Of the hundreds of miles of Hall County roads, only 52.28 miles are unpaved.
Or, at least, those 52 miles are the ones Hall County maintains, usually with gravel.
Gravel or not, they’re still looked on and called “dirt roads.” Their number has decreased from more than 100 miles two decades ago, although new roads, often built by private businesses or individuals, crop up as the county’s population increases.
Even before motor vehicles appeared on roads in the early 1900s, people have cried for ways to combat the mud in the wet months and the dust in the dry ones. Most who live on dirt roads want them paved. Private roads are turned over to local government, which can pave them to certain standards and maintain them.
People living on unpaved roads often petition the county to take them over. It’s surprising then when people oppose the paving of dirt roads, though some residents don’t want to donate right-of-way or fear higher taxes and more traffic.
That’s the case in Chatham, New York., near the state’s capital, Albany. Dirt road preservationists even formed a coalition to fortify their opposition to paving over unpaved roads. Having more dirt than paved roads provided a lot of charm and nostalgia to the community, they say. When roads are paved, more development usually follows, which means potential congestion and an end to the solitude of the countryside.
In a few other areas of the country, there has been resistance to paving over dirt roads, some of which have been there for decades, perhaps as far back as the 1800s.
Dirt road enthusiasts apparently can put up with the mud in winter and dust in the summer.
If there’s such a movement in Hall County or other parts of Northeast Georgia, it isn’t apparent. Most who live on unpaved roads would like to see them paved. Charm and nostalgia can travel only so far, especially if the route is dirt.
Hall County’s unpaved roads are scattered about the county. One of the longest and most picturesque is Baker Road between U.S. 129 South and Candler Road (Ga. 60). But only 1.63 miles remain gravel,
Part of Cagle Road in East Hall has more than a mile (1.27) still in dirt. It runs between Ga. 52 and Ga. 365.
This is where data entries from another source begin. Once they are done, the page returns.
Lemma Acquire_mutex_free s o w q h t th : base_ok s -> objects s !! o = Some w ->
  kind_of w = KMutex 0 q h -> threads s !! t = Some th ->
  exists s', (s1 ← UpdatePriority t
      (set_kind o (KMutex 0 (current_priority th) (Some t))
        (upd_thread t (fun th => set_held_mutexes (set_insert o (held_mutexes th)) th)
          (set_kind o (KMutex 0 (current_priority th) h) s)));
    Done (set_kind o (KMutex 1 (current_priority th) (Some t)) (PrepareReschedule s1))) = Done s' /\
    acquired o t s s' /\ lock_at s' o = Some (KMutex 1 0 (Some t)).
Proof.
  intros Hb Ho Hk Hth. set (p := current_priority th).
  set (s2 := set_kind o (KMutex 0 p (Some t)) (upd_thread t _ (set_kind o (KMutex 0 p h) s))).
  set (r := set_kind o (KMutex 0 p (Some t)) (upd_thread t (hold o) s)).
  assert (threads s2 = threads r) as Et by done.
  assert (objects s2 = objects r) as Eo.
  { exact (objects_kind_kind o (KMutex 0 p (Some t)) (KMutex 0 p h) s). }
  assert (d_ok s2) as Hd2.
  { pose proof (d_ok_lock s o w p t th (b_d _ Hb) Ho ltac:(by rewrite Hk) Hth) as [H1 H2 H3 H4].
    split; rewrite ?Et, ?Eo; done. }
  assert (same_waits s s2) as Hs2.
  { etrans; [eapply (sw_kind o w (KMutex 0 p h)); [done|by rewrite Hk]|].
    etrans; [by apply (sw_upd t (hold o))|].
    eapply (sw_kind o (mk_wobj (waiting_threads w) (KMutex 0 p h))); [|done].
    change (objects (set_kind o (KMutex 0 p h) s) !! o = Some (mk_wobj (waiting_threads w) (KMutex 0 p h))).
    by rewrite objects_kind, decide_True, Ho by done. }
  destruct (UpdatePriority_ok s2 t (hold o th)) as (s3 & -> & Hq3 & He3 & Ho3).
  - done.
  - apply q_ok_objects. apply (q_ok_thread t (hold o)); [|done]. apply q_ok_objects, Hb.
  - rewrite Et. change (threads r) with (threads (upd_thread t (hold o) s)). by rewrite threads_upd, decide_True, Hth.
  - cbn [mbind outcome_bind]. eexists. split; [done|].
    set (s4 := set_kind o _ (PrepareReschedule s3)).
    assert (objects s4 = objects (set_kind o (KMutex 1 p (Some t)) s)) as Eo4.
    { apply map_eq. intros i. unfold s4. rewrite !objects_kind.
      change (objects (PrepareReschedule s3)) with (objects s3). rewrite Ho3, Eo. unfold r.
      rewrite !objects_kind. change (objects (upd_thread t (hold o) s)) with (objects s).
      rewrite (decide_True (P := o = o)) by done. case_decide; [|done]. by destruct (objects s !! o). }
    assert (same_waits s s4) as Hs4.
    { etrans; [exact Hs2|]. etrans; [by apply prio_waits|]. split; try done.
      rewrite Eo4, Ho3, Eo. unfold r. apply map_eq. intros i. rewrite !lookup_fmap, !objects_kind.
      change (objects (upd_thread t (hold o) s)) with (objects s). case_decide; [|done]. subst.
      by rewrite Ho. }
    split; [split; [split|done| | |]|].
    + by apply q_ok_objects.
    + eapply wb_ok_same; [exact Hs4|apply Hb].
    + eapply m_ok_same; [|eapply (m_ok_lock s o w p q h t th); [apply Hb|done..]]. split.
      * pose proof (sl_threads _ _ (prio_locks _ _ He3)) as E. rewrite Et in E. exact E.
      * by rewrite Eo4.
    + eapply t_ok_same; [exact Hs4|apply Hb].
    + intros o' Hne. unfold lock_at. rewrite Eo4, objects_kind. by rewrite decide_False.
    + intros n h'. unfold lock_at. rewrite Eo4, objects_kind, decide_True, Ho by done. simpl. by intros [= _ <-].
    + intros h' Hne. change (threads s4) with (threads s3).
      rewrite <- !lookup_fmap. rewrite (sl_threads _ _ (prio_locks _ _ He3)), Et.
      change (threads r) with (threads (upd_thread t (hold o) s)).
      rewrite !lookup_fmap, threads_upd, decide_False by done. done.
    + unfold lock_at. rewrite Eo4, objects_kind, decide_True, Ho by done. done.
Qed.
(* ===== verification/KernelSystem.v ===== *)
(** * The kernel operations keep the kernel heap well formed

    [sys_ok] extends the invariants of the heap by those of the scheduler: the
    running thread of a core is its current thread.  Every operation of
    KernelOps succeeds on such a state and leads to one. *)
From stdpp Require Import strings.
From S2P Require Import Prelude Results ThreadQueueList HandleTable CoreTiming ResourceLimit Kernel KernelFacts KernelWakeup KernelOps.

Module KS.
Import Res Kern KF KW Ops.

Abbreviation wf := (wf None).

Record sys_rest (s : kern) : Prop := {
  so_current : forall c m t, managers s !! c = Some m -> current_thread m = Some t ->
    exists th, threads s !! t = Some th /\ core_id th = c;
  so_running : forall t th, threads s !! t = Some th -> status th = Running ->
    current_thread <$> managers s !! core_id th = Some (Some t);
  so_procs : forall t th, threads s !! t = Some th -> status th ≠ Dead ->
    exists p n l, owner_process th = Some p /\ pfields <$> processes s !! p = Some (n, Some l) /\
      u32 (tls_address th - TLS_AREA_VADDR) / TLS_PAGE_SIZE < Z.of_nat n;
  so_objects : forall t th, threads s !! t = Some th ->
    exists w, objects s !! t = Some w /\ kind_of w = KThread;
  so_clock : (Timing.current_timer (timing s) < length (Timing.timers (timing s)))%nat /\
    length (managers s) = length (Timing.timers (timing s));
  so_arbiters : forall a l t, arbiters s !! a = Some l -> t ∈ l -> is_Some (threads s !! t);
}.

Record sys_ok (s : kern) : Prop := { so_wf : wf s; so_rest : sys_rest s }.

Lemma current_lookup s c : current_thread <$> managers s !! c = (current_thread <$> managers s) !! c.
Proof. by rewrite list_lookup_fmap. Qed.

Lemma current_upd c f s : (forall m, current_thread (f m) = current_thread m) ->
  current_thread <$> managers (upd_manager c f s) = current_thread <$> managers s.
Proof.
  intros Hf. apply list_eq. intros i. rewrite !list_lookup_fmap. unfold upd_manager. simpl.
  rewrite list_lookup_alter. destruct (decide (c = i)) as [->|]; [|done].
  destruct (managers s !! i); simpl; [by rewrite Hf|done].
Qed.

Lemma rest_runs s s' : runs s s' -> sys_rest s -> sys_rest s'.
Proof.
  intros [R1 R2 R3 R3a R4 R5 R6] [H2 H3 H4 H6 H5 H7]. split.
  - intros c m' t Hm' Hc. pose proof (f_equal (fun l => l !! c) R1) as E. simpl in E.
    rewrite !list_lookup_fmap, Hm' in E. destruct (managers s !! c) as [m|] eqn:Hm; [|done].
    simpl in E. injection E as E. rewrite E in Hc. destruct (H2 _ _ _ Hm Hc) as (th & Ht & Hcore).
    destruct (R4 _ _ Ht) as (th' & Ht' & Hid & _). exists th'. split; [done|]. injection Hid as _ Hid _ _ _. congruence.
  - intros t th' Ht' Hst. destruct (R5 t ltac:(eauto)) as [th Ht]. destruct (R4 _ _ Ht) as (th2 & E & Hid & Hs & _).
    rewrite Ht' in E. injection E as <-. injection Hid as _ Hid _ _ _.
    rewrite current_lookup, R1, <- current_lookup, Hid. apply H3; [done|].
    destruct Hs as [Hs|[_ Hs]]; congruence.
  - intros t th' Ht' Hst. destruct (R5 t ltac:(eauto)) as [th Ht]. destruct (R4 _ _ Ht) as (th2 & E & Hid & Hs & _).
    rewrite Ht' in E. injection E as <-. injection Hid as _ _ _ Htls Hown.
    setoid_rewrite <- lookup_fmap. rewrite R2, Htls, Hown. setoid_rewrite lookup_fmap. apply (H4 t th); [done|].
    intros Hd. destruct Hs as [Hs|[Hs _]]; [congruence|]. by rewrite Hd in Hs.
  - intros t th' Ht'. destruct (R5 t ltac:(eauto)) as [th Ht]. destruct (H6 _ _ Ht) as (w & Ho & Hk).
    destruct (R6 _ _ Ho) as (w' & Ho' & Hsh & _). exists w'. split; [done|]. rewrite Hk in Hsh.
    by destruct (kind_of w').
  - unfold clocks in R3. injection R3 as -> ->.
    pose proof (f_equal length R1) as Hl. rewrite !length_fmap in Hl. by rewrite Hl.
  - intros a l t Ha Ht. rewrite R3a in Ha. destruct (H7 _ _ _ Ha Ht) as [th Hth].
    destruct (R4 _ _ Hth) as (th' & ? & _). eauto.
Qed.

Lemma sys_runs s s' : wf s' -> runs s s' -> sys_ok s -> sys_ok s'.
Proof. intros Hwf Hr [_ Hs]. split; [done|by eapply rest_runs]. Qed.

Lemma resched_ok s : sys_ok s -> sys_ok (PrepareReschedule s) /\ runs s (PrepareReschedule s).
Proof.
  intros Hs. assert (runs s (PrepareReschedule s)) as Hr by by apply sw_runs. split; [|done].
  eapply sys_runs; [|done|done]. pose proof (so_wf _ Hs) as [[H1 [] [] H4] H5]. by split; [split|].
Qed.

(** Setting the state of an object that is not a mutex. *)
Lemma set_kind_ok s o w k : sys_ok s -> objects s !! o = Some w -> is_mutex (kind_of w) = false ->
  is_mutex k = false -> shape k = shape (kind_of w) ->
  sys_ok (set_kind o k s) /\ runs s (set_kind o k s) /\
  objects (set_kind o k s) !! o = Some (mk_wobj (waiting_threads w) k).
Proof.
  intros Hs Ho H1 H2 H3. destruct (acquired_kind None s o 0 w k (wf_base _ _ (so_wf _ Hs)) Ho H1 H2 H3) as [Hb Hw _ _ _].
  assert (runs s (set_kind o k s)) as Hr by by apply sw_runs. split_and!; [|done|].
  - eapply sys_runs; [|done|done]. split; [done|]. eapply w_from_same; [done|apply Hs].
  - by rewrite objects_kind, decide_True, Ho.
Qed.

Section Ops.
Context (other_wakeup : Z -> wakeup_reason -> Z -> option Z -> kern -> outcome kern).
Context (other_quiet : forall n r t o s, exists s', other_wakeup n r t o s = Done s' /\ quiet s s').
Abbreviation WakeupAllWaitingThreads := (WakeupAllWaitingThreads other_wakeup).

(** No waiter of the object could run. *)
Definition drained (o : Z) (s : kern) : Prop :=
  forall w t, objects s !! o = Some w -> t ∈ waiting_threads w -> ~ runnable o t s.

Lemma wake_ok s o w : sys_ok s -> objects s !! o = Some w ->
  exists s', WakeupAllWaitingThreads o s = Done s' /\ sys_ok s' /\ runs s s' /\ drained o s'.
Proof using other_quiet.
  intros Hs Ho. destruct (wakeup_all_ok None _ other_quiet o w s (so_wf _ Hs) ltac:(done) Ho) as (s' & E & Hwf & Hr & Hd & _).
  exists s'. split_and!; [done| |done|done]. by eapply sys_runs.
Qed.

(** A mutex that was released is free, or locked by one of its waiters, who is ready. *)
Definition handed (m : Z) (w : wobj) (s : kern) : Prop :=
  lock_at s m = Some (KMutex 0 0 None) \/
  exists u, u ∈ waiting_threads w /\ is_ready s u /\ lock_at s m = Some (KMutex 1 0 (Some u)).

Lemma wake_mutex_ok s m w p : sys_ok s -> objects s !! m = Some w -> kind_of w = KMutex 0 p None ->
  exists s', WakeupAllWaitingThreads m s = Done s' /\ sys_ok s' /\ runs s s' /\ drained m s' /\ handed m w s'.
Proof using other_quiet.
  intros Hs Ho Hk.
  destruct (wakeup_all_drains None _ other_quiet m w s (so_wf _ Hs) ltac:(done) Ho) as (s1 & ts & E & Hd & Hwf & Hready & _ & Hnone).
  assert (runs s (settle m s1)) as Hr by (etrans; [eapply (drains_runs None); [apply Hs|done|exact Hd]|apply settle_runs]).
  exists (settle m s1). split_and!; [exact E|by eapply sys_runs|done|done|].
  assert (settle m s1 = s1) as ->.
  { pose proof (drains_runs None _ _ _ _ _ (so_wf _ Hs) ltac:(done) Hd) as Hr1. destruct (ru_objects _ _ Hr1 _ _ Ho) as (w1 & Ho1 & Hsh & _).
    destruct (settle_cases m s1) as [->|(w2 & k & Ho2 & _ & Hm & _)]; [done|]. rewrite Ho1 in Ho2. injection Ho2 as <-.
    rewrite Hk in Hsh. by destruct (kind_of w1). }
  destruct (drains_mutex None _ other_quiet m w p s ts s1 (so_wf _ Hs) ltac:(done) Ho Hk Hd) as [[-> ->]|(u & -> & Hu & Hl)].
  - left. unfold lock_at. rewrite Ho. cbn. unfold lock_of. by rewrite Hk.
  - right. exists u. split_and!; [done|apply (drains_ready None _ _ _ _ _ Hd); left|done].
Qed.

(** ** Events *)

Lemma Event_set_ok s o w r b b' : sys_ok s -> objects s !! o = Some w -> kind_of w = KEvent r b ->
  Event_set o b' s = Done (set_kind o (KEvent r b') s) /\ sys_ok (set_kind o (KEvent r b') s) /\
  runs s (set_kind o (KEvent r b') s) /\
  objects (set_kind o (KEvent r b') s) !! o = Some (mk_wobj (waiting_threads w) (KEvent r b')).
Proof using Type.
  intros Hs Ho Hk. unfold Event_set, the_object. rewrite Ho. cbn [of_opt mbind outcome_bind]. rewrite Hk.
  split; [done|]. apply set_kind_ok; rewrite ?Hk; done.
Qed.

Lemma Event_Signal_ok s o w r b : sys_ok s -> objects s !! o = Some w -> kind_of w = KEvent r b ->
  exists s', Event_Signal other_wakeup o s = Done s' /\ sys_ok s' /\ runs s s' /\ drained o s'.
Proof using other_quiet.
  intros Hs Ho Hk. destruct (Event_set_ok s o w r b true Hs Ho Hk) as (E & H1 & Hr & Ho').
  unfold Event_Signal. rewrite E. cbn [mbind outcome_bind].
  destruct (wake_ok _ _ _ H1 Ho') as (s' & -> & ? & ? & ?). exists s'. split_and!; try done. by etrans.
Qed.

(** ** Semaphores *)

Lemma Semaphore_Release_ok s o w max n k : sys_ok s -> objects s !! o = Some w ->
  kind_of w = KSemaphore max n ->
  exists r s', Semaphore_Release other_wakeup o k s = Done (r, s') /\ sys_ok s' /\ runs s s' /\
    (if s32 (k + n) <=? max then r = Val n /\ drained o s' else r = Err ResultOutOfRangeKernel /\ s' = s).
Proof using other_quiet.
  intros Hs Ho Hk. unfold Semaphore_Release, the_object. rewrite Ho. cbn [of_opt mbind outcome_bind]. rewrite Hk.
  destruct (s32 (k + n) <=? max); [|by eexists _, s].
  destruct (set_kind_ok s o w (KSemaphore max (s32 (n + k))) Hs Ho) as (H1 & Hr & Ho'); rewrite ?Hk; try done.
  destruct (wake_ok _ _ _ H1 Ho') as (s' & -> & ? & ? & ?). cbn [mbind outcome_bind].
  eexists _, s'. split_and!; try done. by etrans.
Qed.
E. Reed Road between Poplar Springs Road and Strickland Road in South Hall has 1.11 miles of gravel road. North Browning Bridge Road in East Hall has 1.01 miles unpaved from Clarks Bridge Road to Don Carter State Park.
There are short pieces of Hall County roads that remain gravel or dirt: Bell Drive .83 off McEver Road near Flowery Branch; Wayside Drive .03 off Patterson Drive, Allen Lane .84 between Hulsey Road and W. County Line Road near Gillsville and Wildwood Lane .04 off Wildwood Drive and Ga. 60, not to be confused with the paved Wildwood Circle off Limestone Parkway.
A mile of Conner Drive in North Hall between Old Dahlonega Highway and Claude Parks Road also is on the list of gravel roads.
One of the most colorfully and appropriately named dirt roads in Hall County is Homeplace Road, 1.04 miles between beautiful Skitts Mountain Drive and Mossy Creek State Park in North Hall, where Mossy Creek runs into the Chattahoochee River.
Only when motor vehicles began to ply the often impassable roads did the demand for some sort of paving increase. In the early 1900s into the’20s, and even today, road builders and governments experimented with various kinds of road improvements.
Many remember when any sizeable trip across the state meant at least a few miles of dirt roads even between major cities. Those were a pain, especially before vehicles came with air conditioning. You either had to suffocate with the windows up, or choke on the dust with them down.
Those who yearn for a dirt road experience have an abundance of opportunities in the North Georgia mountains, where Forest Service and other unpaved roads meander along streams and through the woods.